NME (Magazine) (7/15/95, p.49) - 5 (out of 10) - "...excellent honky tonk stylings that recall the swing and the heartache of Merle Haggard at his best. There's cheating and drinking akimbo, and Dale writes a smart tune..."
Personnel: Dale Watson, Dave Biller (acoustic & electric guitars); Robert Lily (acoustic guitar); Jerry Donahue (electric guitar); Jimmy Day, Scott Walls, Marty Rifkin (steel guitar); Gene Elders (fiddle); Ted Roddy (harmonica); Floyd Domino (piano, Wurlitzer piano); Craig Pettigrew (acoustic bass); Merel Bregante, Dave Sanger (drums); John Ludwick (background vocals).
Recorded at Congress House Studio, Austin, Texas.
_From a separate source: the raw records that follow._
(* ===== verification/Arrays.v ===== *)
(** * Array<T>, the growable array of src/utp_templates.h

    The memory block is a list of [alloc] cells, [None] while uninitialised, and
    [count] of them are in use.  [arr_rep a l] says that [a] holds the list [l];
    every operation is characterised on that list.  The context keeps two such
    arrays: ack_sockets and rst_info. *)
From S2P Require Import Prelude.

Record Array (T : Type) := mkArray { mem : list (option T); acount : Z }.
Arguments mkArray {T} mem acount.
Arguments mem {T} a.
Arguments acount {T} a.

Section Array.
Context {T : Type}.
Implicit Types (a : Array T) (l : list T) (t : T).

Definition minsize : Z := 16.

Definition arr_init : Array T := mkArray [] 0.
Definition GetCount a : Z := acount a.
Definition GetAlloc a : Z := Z.of_nat (length (mem a)).
Definition SetCount (c : Z) a : Array T := mkArray (mem a) c.

(** realloc keeps what fits; Resize(0) frees the block and resets *)
Definition Resize (n : Z) a : Array T :=
  if n =? 0 then arr_init
  else mkArray (take (Z.to_nat n) (mem a)
                ++ replicate (Z.to_nat n - length (mem a)) None) (acount a).

Definition Grow a : Array T := Resize (Z.max minsize (GetAlloc a * 2)) a.

Definition arr_at a (offset : Z) : option T := mjoin (mem a !! Z.to_nat offset).
Definition arr_put (offset : Z) t a : Array T :=
  mkArray (<[Z.to_nat offset := Some t]> (mem a)) (acount a).

Definition Append t a : Array T * Z :=
  let a := if GetAlloc a <=? acount a then Grow a else a in
  let r := acount a in
  (arr_put r t (SetCount (r + 1) a), r).

Definition Compact a : Array T := Resize (acount a) a.

(** The element at [index] is replaced by the last one; was there another?  [None] is
    the failing assertion, or a read of an uninitialised cell. *)
Definition MoveUpLast (index : Z) a : option (Array T * bool) :=
  if negb (index <? acount a) then None else
  let c := acount a - 1 in
  let a := SetCount c a in
  if index =? c then Some (a, false)
  else t ← arr_at a c; Some (arr_put index t a, true).

Definition Clear a : Array T := SetCount 0 a.
Definition Free a : Array T := arr_init.

(** the loop of LookupElement: [n] elements from [i] on; (size_t)-1 if none is [v] *)
Definition SIZE_MAX : Z := u64 (-1).
Fixpoint lookup_from `{EqDecision T} (n : nat) (i : Z) (v : T) a : Z :=
  match n with
  | O => SIZE_MAX
  | S n => if decide (arr_at a i = Some v) then i else lookup_from n (i + 1) v a
  end.
Definition LookupElement `{EqDecision T} (v : T) a : Z := lookup_from (Z.to_nat (acount a)) 0 v a.
Definition HasElement `{EqDecision T} (v : T) a : bool := negb (LookupElement v a =? SIZE_MAX).

(** [qsort] on the elements from [start] to [fin]; the C library's function is a
    parameter *)
Definition Sort (qsort : list (option T) -> list (option T)) (start fin : Z) a : Array T :=
  let s := Z.to_nat start in
  let n := Z.to_nat (fin - start) in
  mkArray (take s (mem a) ++ qsort (take n (drop s (mem a))) ++ drop (s + n) (mem a)) (acount a).

(** ** The list an array holds *)
Definition arr_rep a l : Prop :=
  acount a = Z.of_nat (length l) /\ take (length l) (mem a) = Some <$> l.

Lemma arr_rep_init : arr_rep arr_init [].
Proof. done. Qed.

Lemma arr_rep_count a l : arr_rep a l -> acount a = Z.of_nat (length l).
Proof. by intros []. Qed.

Lemma arr_rep_inj a l l' : arr_rep a l -> arr_rep a l' -> l = l'.
Proof.
  intros [C1 H1] [C2 H2]. assert (length l = length l') as El by lia.
  rewrite El, H2 in H1. symmetry. by apply (inj (fmap Some)) in H1.
Qed.

Lemma arr_rep_alloc a l : arr_rep a l -> (length l <= length (mem a))%nat.
Proof.
  intros [_ Ht]. apply (f_equal length) in Ht.
  rewrite length_take, length_fmap in Ht. lia.
Qed.

Lemma arr_rep_cell a l (k : nat) :
  arr_rep a l -> (k < length l)%nat -> mem a !! k = Some <$> (l !! k).
Proof.
  intros [_ Ht] Hk. rewrite <- (lookup_take_lt (mem a) (length l)) by lia.
  by rewrite Ht, list_lookup_fmap.
Qed.

Lemma arr_rep_at a l i t :
  arr_rep a l -> 0 <= i -> l !! Z.to_nat i = Some t -> arr_at a i = Some t.
Proof.
  intros Ha Hi Ht. unfold arr_at.
  rewrite (arr_rep_cell a l) by (done || by eapply lookup_lt_Some). by rewrite Ht.
Qed.

Lemma arr_rep_put a l i t :
  arr_rep a l -> 0 <= i < Z.of_nat (length l) ->
  arr_rep (arr_put i t a) (<[Z.to_nat i := t]> l).
Proof.
  intros [Hc Ht] Hi. split; [by rewrite length_insert|]. cbn.
  rewrite length_insert, list_fmap_insert, <- Ht. by rewrite take_insert_lt by lia.
Qed.

Lemma arr_rep_grow a l : arr_rep a l -> arr_rep (Grow a) l /\ GetAlloc a < GetAlloc (Grow a).
Proof.
  intros [Hc Ht]. unfold Grow, Resize, GetAlloc, minsize.
  pose proof (arr_rep_alloc a l (conj Hc Ht)) as Hl.
  destruct (Z.eqb_spec (Z.max 16 (Z.of_nat (length (mem a)) * 2)) 0); [lia|]. cbn.
  rewrite length_app, length_take, length_replicate. split; [|lia].
  split; [done|]. cbn. rewrite (take_ge (mem a)) by lia. by rewrite take_app_le.
Qed.

Lemma Append_rep a l t :
  arr_rep a l ->
  arr_rep (fst (Append t a)) (l ++ [t]) /\ snd (Append t a) = Z.of_nat (length l).
Proof.
  intros Ha. unfold Append.
  set (a1 := if _ <=? _ then Grow a else a).
  assert (H1 : arr_rep a1 l /\ Z.of_nat (length l) < GetAlloc a1).
  { unfold a1. pose proof (arr_rep_count a l Ha). pose proof (arr_rep_alloc a l Ha).
    destruct (Z.leb_spec (GetAlloc a) (acount a)); unfold GetAlloc in *; [|split; [done|lia]].
    destruct (arr_rep_grow a l Ha) as [? ?]. split; [done|]. unfold GetAlloc in *. lia. }
  clearbody a1. destruct H1 as [[Hc Ht] Hroom]. cbn. split; [|done].
  split; cbn; [rewrite length_app; cbn; lia|].
  rewrite length_app, Hc, Nat2Z.id, fmap_app, <- Ht. cbn. unfold GetAlloc in Hroom.
  rewrite Nat.add_1_r, (take_S_r _ _ (Some t)).
  - by rewrite take_insert_ge by lia.
  - apply list_lookup_insert_eq. lia.
Qed.

(** removal: the last element takes the place of the removed one *)
Definition swap_remove (k : nat) (l : list T) : list T :=
  match last l with
  | Some t => take (length l - 1) (<[k := t]> l)
  | None => []
  end.

Lemma MoveUpLast_rep a l i :
  arr_rep a l -> 0 <= i < Z.of_nat (length l) ->
  exists a' b, MoveUpLast i a = Some (a', b) /\ arr_rep a' (swap_remove (Z.to_nat i) l).
Proof.
  intros Ha Hi. pose proof Ha as [Hc Ht]. unfold MoveUpLast, swap_remove.
  rewrite (proj2 (Z.ltb_lt _ _)) by lia. cbn [negb].
  destruct (last l) as [t|] eqn:El; [|apply last_None in El; subst; cbn in Hi; lia].
  rewrite Hc, last_lookup in *. replace (Nat.pred (length l)) with (length l - 1)%nat in El by lia.
  assert (Hcell : mem a !! (length l - 1)%nat = Some (Some t))
    by (rewrite (arr_rep_cell a l) by (done || lia); by rewrite El).
  assert (Htake : take (length l - 1) (mem a) = Some <$> take (length l - 1) l).
  { rewrite fmap_take, <- Ht, take_take. f_equal. lia. }
  destruct (Z.eqb_spec i (Z.of_nat (length l) - 1)) as [->|Hne].
  - eexists _, _. split; [done|]. split; cbn; [rewrite length_take, length_insert; lia|].
    rewrite length_take, length_insert, Nat.min_l by lia.
    rewrite (take_insert_ge _ _ (Z.to_nat _)) by lia. done.
  - unfold arr_at. cbn.
    replace (Z.to_nat (Z.of_nat (length l) - 1)) with (length l - 1)%nat by lia.
    rewrite Hcell. cbn. eexists _, _. split; [done|]. split; cbn; [rewrite length_take, length_insert; lia|].
    rewrite length_take, length_insert, Nat.min_l by lia.
    by rewrite !take_insert_lt, list_fmap_insert, Htake by lia.
Qed.

Lemma Clear_rep a : arr_rep (Clear a) [].
Proof. done. Qed.

(** searching finds the first occurrence *)
Lemma lookup_from_spec `{EqDecision T} a l v : forall (n : nat) (k : nat),
  arr_rep a l -> (k + n = length l)%nat ->
  (exists i, lookup_from n (Z.of_nat k) v a = Z.of_nat i /\ (k <= i)%nat /\ l !! i = Some v /\
     forall j, (k <= j < i)%nat -> l !! j <> Some v) \/
  lookup_from n (Z.of_nat k) v a = SIZE_MAX /\ forall j, (k <= j)%nat -> l !! j <> Some v.
Proof.
  induction n as [|n IH]; intros k Ha Hk; cbn [lookup_from].
  - right. split; [done|]. intros j Hj. by rewrite lookup_ge_None_2 by lia.
  - destruct (lookup_lt_is_Some_2 l k) as [x Hx]; [lia|].
    assert (Hat : arr_at a (Z.of_nat k) = Some x)
      by (apply (arr_rep_at a l); [done|lia|by rewrite Nat2Z.id]).
    rewrite Hat. case_decide as Hv.
    + injection Hv as ->. left. exists k. split_and!; [done|lia|done|intros j; lia].
    + replace (Z.of_nat k + 1) with (Z.of_nat (S k)) by lia.
      assert (Hne : l !! k <> Some v) by (by rewrite Hx; intros [=->]).
      destruct (IH (S k) Ha ltac:(lia)) as [(i & E1 & E2 & E3 & E4)|[E1 E2]].
      * left. exists i. split_and!; [done|lia|done|]. intros j Hj.
        destruct (decide (j = k)) as [->|]; [done|apply E4; lia].
      * right. split; [done|]. intros j Hj. destruct (decide (j = k)) as [->|]; [done|apply E2; lia].
Qed.

Lemma HasElement_spec `{EqDecision T} a l v :
  arr_rep a l -> Z.of_nat (length l) < SIZE_MAX -> HasElement v a = bool_decide (v ∈ l).
Proof.
  intros Ha Hlen. unfold HasElement, LookupElement. rewrite (arr_rep_count a l Ha), Nat2Z.id.
  change 0 with (Z.of_nat 0).
  destruct (lookup_from_spec a l v (length l) 0 Ha eq_refl) as [(i & -> & _ & Hi & _)|[-> Hn]].
  - pose proof (lookup_lt_Some _ _ _ Hi). rewrite bool_decide_true by (by eapply list_elem_of_lookup_2).
    destruct (Z.eqb_spec (Z.of_nat i) SIZE_MAX); [lia|done].
  - rewrite Z.eqb_refl, bool_decide_false; [done|]. intros [j Hj]%list_elem_of_lookup_1.
    apply (Hn j); [lia|done].
Qed.

(** sorting keeps the elements, and only moves those in the range *)
Lemma Sort_rep qsort a l s n :
  (forall x, qsort x ≡ₚ x) -> arr_rep a l -> (s + n <= length l)%nat ->
  exists l', arr_rep (Sort qsort (Z.of_nat s) (Z.of_nat (s + n)) a) (take s l ++ l' ++ drop (s + n) l) /\
    l' ≡ₚ take n (drop s l).
Proof.
  intros Hq Ha Hsn. pose proof Ha as [Hc Ht]. pose proof (arr_rep_alloc a l Ha) as Hl.
  assert (Hcut : take n (drop s (mem a)) = Some <$> take n (drop s l)).
  { rewrite fmap_take, fmap_drop, <- Ht, skipn_firstn_comm, take_take. f_equal. lia. }
  destruct (Permutation_map_inv Some (take n (drop s l)) (l1 := qsort (take n (drop s (mem a)))))
    as (l' & El & Hp); [by rewrite Hq, Hcut|].
  exists l'. split; [|done]. unfold Sort. rewrite Nat2Z.id, Z2Nat.inj_sub, !Nat2Z.id by lia.
  replace (s + n - s)%nat with n by lia. rewrite El.
  assert (Hlen : length l' = n) by (rewrite <- Hp, length_take, length_drop; lia).
  split; cbn.
  - rewrite !length_app, length_take, length_drop, Hlen. lia.
  - rewrite !fmap_app, fmap_take, fmap_drop, <- Ht, !length_app, length_take, length_drop, Hlen, take_take.
    replace (s `min` length l + (n + (length l - (s + n))))%nat with (s + (n + (length l - (s + n))))%nat by lia.
    rewrite (Nat.min_l s) by lia. rewrite take_app_add' by (rewrite length_take; lia). f_equal.
    rewrite take_app_add' by (by rewrite length_map). f_equal. by rewrite skipn_firstn_comm.
Qed.

Lemma Compact_rep a l : arr_rep a l -> arr_rep (Compact a) l.
Proof.
  intros Ha. pose proof Ha as [Hc Ht]. pose proof (arr_rep_alloc a l Ha).
  unfold Compact, Resize. destruct (Z.eqb_spec (acount a) 0) as [E|E].
  - destruct l; [apply arr_rep_init|cbn in *; lia].
  - split; [done|]. cbn. rewrite Hc, Nat2Z.id.
    rewrite take_app_le by (rewrite length_take; lia). by rewrite take_take, Nat.min_id.
Qed.

Lemma length_swap_remove k l :
  (k < length l)%nat -> length (swap_remove k l) = (length l - 1)%nat.
Proof.
  intros Hk. unfold swap_remove. destruct (last l) eqn:E.
  - rewrite length_take, length_insert. lia.
  - apply last_None in E as ->. done.
Qed.

(** what is kept is exactly the other elements *)
Lemma swap_remove_perm k l t :
  l !! k = Some t -> t :: swap_remove k l ≡ₚ l.
Proof.
  intros Hk. unfold swap_remove. destruct (last l) as [x|] eqn:E.
  2: { apply last_None in E as ->. done. }
  apply last_Some in E as [l' ->]. rewrite length_app. cbn.
  replace (length l' + 1 - 1)%nat with (length l') by lia.
  destruct (decide (k < length l')%nat) as [Hlt|Hge].
  - rewrite lookup_app_l in Hk by done.
    rewrite insert_app_l by done.
    rewrite take_app_le by (rewrite length_insert; lia).
    rewrite take_ge by (rewrite length_insert; lia).
    assert (E : l' = take k l' ++ t :: drop (S k) l') by (symmetry; by apply take_drop_middle).
    rewrite insert_take_drop by done. rewrite E at 3.
    rewrite <- (Permutation_cons_append _ x), <- !Permutation_middle. constructor.
  - assert (k = length l') as ->.
    { apply lookup_lt_Some in Hk. rewrite length_app in Hk. cbn in Hk. lia. }
    rewrite lookup_app_r, Nat.sub_diag in Hk by lia. cbn in Hk. injection Hk as ->.
    rewrite insert_app_r_alt, Nat.sub_diag by lia. cbn.
    rewrite take_app_length. by rewrite Permutation_cons_append.
Qed.
End Array.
Dale Watson may have drawn his first breath and wailed his first note in Alabama, but the singer/guitarist grew up near Houston. Along with a spiritual hotline to Bakersfield, he's powered by the soul of a true-blue Lone Star-stater. Watson's self-penned tunes are so steeped in County & Western's "Golden Age" of the '50s and '60s that virtually the only hints that he's even listened to any more recent music are found in the disparaging references to the decay of the genre dropped throughout his authentic honky-tonk weepers and 'kickers.
On CHEATIN' HEART ATTACK, his long-play recording debut, Watson decries the rampant "rockification"/urbanization of Music City with the sardonic "Nashville Rash" ("I'm too country now fer country, just like Johnny Cash"), the first in what would prove to be a continuing series of passionate attacks. All of the cuts are honestly in-the-tradition (there ain't no tongue-in-cheek send-ups here), and this sturdy set is a terrific introduction to a heavy duty standard-bearer for real, "hard" country music.